However, it should *never* be an out of the box default for any
network-exposed service, Service failures should be extraordinary events,
and we should strive to keep treating them as such, so that we continue to
pursue stability. Restarting a service automatically doesn't improve
stability of that software, it works around an instability rather than
addressing the root cause - it's a band-aid over a festering wound.

The failure of a service is analogous in my eyes to the tripping of a
circuit breaker - it happened for a reason, and that underlying reason is
probably serious. Circuit breakers in houses generally don't reset
themselves, and either should network-facing services.

The biggest concern in any service failure is that a failure was caused by
an exploit attempt - attacks which exploit bad memory-management tend to
crash whatever they are exploiting, even on a failed attempt. In an
environment where such an event has been reduced to routine, and automatic
restarts are the norm, that attacker gets as many attempts as they need,
reducing one of the first signs of an intrusion to barely a blip on the
radar if the systems are even being monitored at all.
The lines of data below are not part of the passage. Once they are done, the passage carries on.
(** * member-access-except-decorators: the rule walker, embedded and verified

    A shallow embedding of [src/memberAccessExceptDecoratorsRule.ts].  The rule
    consumes a parsed TypeScript tree, so the embedding starts with the part of
    the [ts.Node] interface the rule reads, then the helpers the rule imports
    from [typescript], [tsutils] and [tslint] (written after the behaviour of
    those libraries, which are not part of the repository), then the rule
    itself: [FAILURE_STRING_FACTORY], [shouldCheck], [check],
    [getInsertionPosition], [typeToString], [recur], [walk] and [apply].

    The walk mutates its context and can throw, so it is written in a small
    state-and-error monad over [WalkContext]. *)

From Stdlib Require Import List ZArith String Ascii Bool Lia.
Import ListNotations.

Local Open Scope string_scope.
Local Open Scope list_scope.
Local Open Scope Z_scope.

Set Implicit Arguments.

(** ** Syntax kinds *)

(** The members of [ts.SyntaxKind] that class bodies are made of.  The two
    catch-all constructors stand for every other token kind and every other
    node kind, so that statements quantified over "any other kind" range over
    the whole enumeration. *)
Inductive SyntaxKind : Set :=
  (* tokens: FirstToken .. LastToken *)
  | EndOfFileToken | NumericLiteral | StringLiteral
  | OpenBraceToken | CloseBraceToken | OpenParenToken | CloseParenToken
  | OpenBracketToken | CloseBracketToken | SemicolonToken | CommaToken
  | ColonToken | AtToken | AsteriskToken | EqualsToken | QuestionToken
  | Identifier
  | ClassKeyword | ConstructorKeyword | GetKeyword | SetKeyword
  | PublicKeyword | PrivateKeyword | ProtectedKeyword
  | StaticKeyword | ReadonlyKeyword | AbstractKeyword | AsyncKeyword
  | NumberKeyword | StringKeyword
  | OtherToken (code : nat)
  (* nodes *)
  | ComputedPropertyName | Parameter_ | Decorator
  | PropertyDeclaration | MethodDeclaration | Constructor
  | GetAccessor | SetAccessor | IndexSignature
  | CallExpression | ClassExpression | Block
  | ClassDeclaration | SemicolonClassElement
  | SourceFile | JSDocComment | SyntaxList
  | OtherNode (code : nat).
The second reason is that it will reduce the number of high-quality bug
reports developers receive - if failure is part of the routine, it tends
not to get investigate very thoroughly, if at all.

A third reason is convention and expectation. We've lived without process
supervision in the *nix world for almost 4 decades now, those decades of
experienced admins generally expect to be able to kill off a process and
have it stay down.

Please consider these factors in any implementation of process supervision
- while it's certainly it's a needed improvement for many organizations,,
it's not something that should just be on by default.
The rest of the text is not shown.